◆ **ENTRIES PROVIDED**:
Lemma operation_spellcheck c out r out' :
  operation c out = (Ok r, out') ->
  operation (SpellCheckDecorator c) out
    = (Ok ("SpellChecked(" +:+ r +:+ ")"), out').
Proof. intros E. cbn [operation]. by rewrite (bind_ok _ _ _ _ _ E). Qed.

Lemma operation_logging c out r out' :
  operation c out = (Ok r, out') ->
  operation (LoggingDecorator c) out = (Ok r, out' ++ ["Logging: " +:+ r]).
Proof. intros E. cbn [operation]. by rewrite (bind_ok _ _ _ _ _ E). Qed.

(** What a chain returns and prints does not depend on what was printed
    before, and is fixed by the chain's shape. *)
Lemma operation_shape_uniform c :
  exists lines,
    (forall out,
        operation c out
        = (Ok (nest (spellchecks c) (payload c)), out ++ lines)) /\
    length lines = loggers c /\
    Forall (fun l => exists k, k <= spellchecks c /\
                               l = "Logging: " +:+ nest k (payload c)) lines.
Proof.
  induction c as [content|c IH|c IH|c IH].
  - exists []. split; [|by split]. intros out. cbn. by rewrite app_nil_r.
  - exact IH.
  - destruct IH as (lines & E & Hl & HF). exists lines.
    split; [|split; [done|]].
    + intros out. cbn [operation spellchecks payload nest].
      by rewrite (bind_ok _ _ _ _ _ (E out)).
    + eapply Forall_impl; [exact HF|].
      intros l (k & Hk & ->). exists k. cbn [spellchecks payload]. split; [lia|done].
  - destruct IH as (lines & E & Hl & HF).
    exists (lines ++ ["Logging: " +:+ nest (spellchecks c) (payload c)]).
    split; [|split].
    + intros out. cbn [operation spellchecks payload].
      rewrite (bind_ok _ _ _ _ _ (E out)). unfold bind, modify, ret, print.
      by rewrite app_assoc.
    + rewrite length_app, Hl. cbn. lia.
    + apply Forall_app. split; [exact HF|].
      repeat constructor. by exists (spellchecks c).
Qed.
(** C1 at the retried spec of [retried_report]. *)
Lemma C1_last_attempt_wins_witness :
  ∃ r, r ∈ flatten retried_report ∧
       TestResult.name r = "login works" ∧
       TestResult.status r = "passed" ∧
       TestResult.duration r = 900 ∧
       (∀ d, Some 900 = Some d → TestResult.duration r = d) ∧
       TestResult.retries r = Some 1.
Proof.
  apply (proj1 C1_last_attempt_wins retried_report
           (spec_of "login works" [[attempt "failed" 1200; attempt "passed" 900]])
           (mkTest (Some [attempt "failed" 1200; attempt "passed" 900]))
           [attempt "failed" 1200; attempt "passed" 900]
           (attempt "passed" 900)).
  - apply list_elem_of_In. simpl. auto.
  - reflexivity.
  - reflexivity.
Defined.

Lemma has_attempts_last t :
  has_attempts t = true ↔ ∃ rs l, results t = Some rs ∧ last rs = Some l.
Proof.
  unfold has_attempts, attempts. destruct (results t) as [rs|]; simpl.
  - destruct rs as [|x rs] using rev_ind; simpl.
    + split; [done|]. by intros (? & ? & [= <-] & ?).
    + split; [|by destruct (rs ++ [x]) eqn:E; [destruct rs; discriminate|]].
      intros _. exists (rs ++ [x]), x. by rewrite last_snoc.
  - split; [done|]. by intros (? & ? & ? & ?).
Qed.
(** C10.  The menu with "Editar" and "Apagar" follows [canEditOrDelete],
    but the editor with "Salvar" does not: it is tied to the id of the
    message alone.  A signed-in user is offered the menu on an own message
    that is not deleted, presses "Editar" and then "Apagar"; once the
    snapshot delivers the message as deleted the guard is false on it and
    the menu is gone, yet the editor is still shown on the deleted
    message, and "Salvar" on any text that is not blank asks the service
    to edit the message that was just deleted. *)
Theorem edit_offered_on_deleted_message
    (uploaded : ChatAdminHandlers.File -> string -> ChatAdminHandlers.FileAttachment)
    (s : ChatAdminHandlers.State) (req : ChatAdminHandlers.Request) (u : User)
    (m deleted : ChatAdminHandlers.Message)
    (received : list ChatAdminHandlers.Message) (text : string) :
  ChatAdminHandlers.request s = Some req ->
  ChatAdminHandlers.currentUser s = Some u ->
  ChatAdminHandlers.userId m = Some (uid u) ->
  ChatAdminHandlers.isDeleted m <> Some true ->
  In deleted received ->
  ChatAdminHandlers.id deleted = ChatAdminHandlers.id m ->
  ChatAdminHandlers.isDeleted deleted = Some true ->
  ChatAdminHandlers.blank text = false ->
  ChatAdmin.truthy (ChatAdmin.canEditOrDelete (Some u) (ChatAdminHandlers.guarded m)) = true
  /\ ChatAdminHandlers.menuShown s m = true
  /\ ChatAdmin.truthy
       (ChatAdmin.canEditOrDelete
          (ChatAdminHandlers.currentUser
             (snd (ChatAdminHandlers.perform uploaded
                     [ChatAdminHandlers.StartEditing m;
                      ChatAdminHandlers.Delete (ChatAdminHandlers.id m);
                      ChatAdminHandlers.Snapshot received] s)))
          (ChatAdminHandlers.guarded deleted)) = false
  /\ In deleted
       (ChatAdminHandlers.messages
          (snd (ChatAdminHandlers.perform uploaded
                  [ChatAdminHandlers.StartEditing m;
                   ChatAdminHandlers.Delete (ChatAdminHandlers.id m);
                   ChatAdminHandlers.Snapshot received] s)))
  /\ ChatAdminHandlers.editorShown
       (snd (ChatAdminHandlers.perform uploaded
               [ChatAdminHandlers.StartEditing m;
                ChatAdminHandlers.Delete (ChatAdminHandlers.id m);
                ChatAdminHandlers.Snapshot received] s))
       deleted = true
  /\ ChatAdminHandlers.calls
       (snd (ChatAdminHandlers.perform uploaded
               [ChatAdminHandlers.StartEditing m;
                ChatAdminHandlers.Delete (ChatAdminHandlers.id m);
                ChatAdminHandlers.Snapshot received;
                ChatAdminHandlers.TypeEdit text;
                ChatAdminHandlers.SaveEdit (ChatAdminHandlers.id deleted)] s))
     = ChatAdminHandlers.calls s
       ++ [ChatAdminHandlers.CallDeleteMessage (ChatAdminHandlers.requestId req)
             (ChatAdminHandlers.collectionName req) (ChatAdminHandlers.id m) (uid u);
           ChatAdminHandlers.CallEditMessage (ChatAdminHandlers.requestId req)
             (ChatAdminHandlers.collectionName req) (ChatAdminHandlers.id deleted)
             text (uid u)].
Proof.
  intros Hreq Huser Hown Hlive Hin Hid Hdel Hblank.
  assert (Hmenu : ChatAdmin.truthy
                    (ChatAdmin.canEditOrDelete (Some u) (ChatAdminHandlers.guarded m))
                  = true).
  { apply (proj1 (menu_offered_iff (Some u) (ChatAdminHandlers.guarded m))).
    exists u. repeat split; assumption. }
  split; [exact Hmenu |].
  split; [unfold ChatAdminHandlers.menuShown, ChatAdmin.controlsOffered;
          rewrite Huser; exact Hmenu |].
  unfold ChatAdminHandlers.perform, ChatAdminHandlers.act, ChatAdminHandlers.startEditing,
    ChatAdminHandlers.handleDeleteMessage, ChatAdminHandlers.handleEditMessage,
    ChatAdminHandlers.onSnapshot, ChatAdminHandlers.call, ChatAdminHandlers.uidOrEmpty,
    ChatAdminHandlers.editorShown, try_catch, try_catch_finally, bind, modify, get, ret, throw.
  simpl. rewrite Hreq, Huser. simpl.
  destruct (ChatAdminHandlers.faults s (List.length (ChatAdminHandlers.calls s))); simpl;
    rewrite ?Hreq, ?Huser, ?Hblank; simpl.
  all: rewrite ?Hid, ?String.eqb_refl.
  all: (split;
        [apply (proj2 (proj2 (menu_offered_iff (Some u) (ChatAdminHandlers.guarded deleted))));
         exact Hdel |]).
  all: (split; [exact Hin |]).
  all: (split; [reflexivity |]).
  all: rewrite !length_app; simpl.
  all: destruct (ChatAdminHandlers.faults s _); simpl; rewrite <- app_assoc; reflexivity.
Qed.

Lemma edit_offered_on_deleted_message_witness :
  ChatAdminHandlers.menuShown ChatScenario.dialog ChatScenario.note = true
  /\ ChatAdmin.controlsOffered (Some Scenario.ana)
       (ChatAdminHandlers.guarded ChatScenario.erased) = false
  /\ ChatAdminHandlers.editorShown
       (snd (ChatAdminHandlers.perform ChatScenario.upload
               [ChatAdminHandlers.StartEditing ChatScenario.note;
                ChatAdminHandlers.Delete "m1";
                ChatAdminHandlers.Snapshot [ChatScenario.erased]] ChatScenario.dialog))
       ChatScenario.erased = true
  /\ ChatAdminHandlers.calls
       (snd (ChatAdminHandlers.perform ChatScenario.upload
               [ChatAdminHandlers.StartEditing ChatScenario.note;
                ChatAdminHandlers.Delete "m1";
                ChatAdminHandlers.Snapshot [ChatScenario.erased];
                ChatAdminHandlers.TypeEdit "Pedido recusado";
                ChatAdminHandlers.SaveEdit "m1"] ChatScenario.dialog))
     = [ChatAdminHandlers.CallDeleteMessage "req-1" "purchases" "m1" "u-ana";
        ChatAdminHandlers.CallEditMessage "req-1" "purchases" "m1" "Pedido recusado" "u-ana"].
Proof.
  pose proof (edit_offered_on_deleted_message ChatScenario.upload ChatScenario.dialog
                (ChatAdminHandlers.mkRequest "req-1" "purchases") Scenario.ana
                ChatScenario.note ChatScenario.erased [ChatScenario.erased]
                "Pedido recusado" eq_refl eq_refl eq_refl
                ltac:(discriminate) (or_introl eq_refl) eq_refl eq_refl eq_refl)
    as (_ & Hmenu & Hgone & _ & Hed & Hcalls).
  split; [exact Hmenu |]. split; [exact Hgone |]. split; [exact Hed | exact Hcalls].
Defined.

(** * Further properties of the pages *)

(** ** The added definitions on sample inputs *)

Example autoCompleteTime_samples :
  map NovaReservaFields.autoCompleteTime
      ["7"; "07"; "073"; "0730"; "07:30"; "ab12cd"; "1a"; "07301545"; ""]%string
  = ["7"; "07:"; "07:3"; "07:30"; "07:30"; "12"; "1"; "07:30"; ""]%string.
Proof. vm_compute. reflexivity. Qed.

Example trim_samples :
  map JSString.trim ["  oi  "; "oi"; "   "; ""; " a b "]%string
  = ["oi"; "oi"; ""; ""; "a b"]%string.
Proof. vm_compute. reflexivity. Qed.

Example toLowerCase_sample : JSString.toLowerCase "Projetor HDMI-2" = "projetor hdmi-2"%string.
Proof. vm_compute. reflexivity. Qed.

Example includes_samples :
  map (JSString.includes "projetor hdmi") ["hdmi"; ""; "tor h"; "hdmi2"; "Projetor"]%string
  = [true; true; true; false; false].
Proof. vm_compute. reflexivity. Qed.

Example numberToString_samples :
  map JSString.numberToString [0; 7; 1741600000000; -5]
  = ["0"; "7"; "1741600000000"; "-5"]%string.
Proof. vm_compute. reflexivity. Qed.

Example viewedKey_sample :
  ComprasFinanceiroList.viewedKey "req-1" (ComprasFinanceiroList.mkMessage false 1741600000000)
  = "req-1-1741600000000"%string.
Proof. vm_compute. reflexivity. Qed.

Example textToSend_samples :
  (ChatAdminHandlers.textToSend "Segue a nota" None,
   ChatAdminHandlers.textToSend "" (Some (ChatAdminHandlers.mkFile "nota.pdf" "application/pdf" 2048)),
   ChatAdminHandlers.textToSend "  " (Some (ChatAdminHandlers.mkFile "nota.pdf" "application/pdf" 2048)))
  = ("Segue a nota", "Arquivo enviado: nota.pdf", "  ")%string.
Proof. vm_compute. reflexivity. Qed.

(** ** Typing a time *)

Section AutoCompleteFacts.

Import JS JSString NovaReserva NovaReservaFields.

Lemma replaceNonDigits_allDigits (s : string) :
  allChars isDigit (replaceNonDigits s) = true.
Proof.
  induction s as [| c s IH]; simpl; [reflexivity |].
  destruct (isDigit c) eqn:Hc; simpl; [rewrite Hc |]; exact IH.
Qed.

Lemma replaceNonDigits_id (s : string) :
  allChars isDigit s = true -> replaceNonDigits s = s.
Proof.
  induction s as [| c s IH]; simpl; [reflexivity |].
  intros H. apply andb_true_iff in H as [Hc Hs]. rewrite Hc, IH by exact Hs. reflexivity.
Qed.

Lemma digit_not_colon (c : ascii) : isDigit c = true -> Ascii.eqb c ":" = false.
Proof.
  intros H. apply in_range_bounds in H. change (code "9") with 57 in H.
  apply not_colon. lia.
Qed.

◆ **YOUR ASSIGNMENT**:
Please give back exactly the lines of this listing beginning at the line with "ChatAdminHandlers.Snapshot received;" and ending with the line with "text (uid u)].", both included, and nothing else.

◆ **ANSWER SECTION**:
                ChatAdminHandlers.Snapshot received;
                ChatAdminHandlers.TypeEdit text;
                ChatAdminHandlers.SaveEdit (ChatAdminHandlers.id deleted)] s))
     = ChatAdminHandlers.calls s
       ++ [ChatAdminHandlers.CallDeleteMessage (ChatAdminHandlers.requestId req)
             (ChatAdminHandlers.collectionName req) (ChatAdminHandlers.id m) (uid u);
           ChatAdminHandlers.CallEditMessage (ChatAdminHandlers.requestId req)
             (ChatAdminHandlers.collectionName req) (ChatAdminHandlers.id deleted)
             text (uid u)].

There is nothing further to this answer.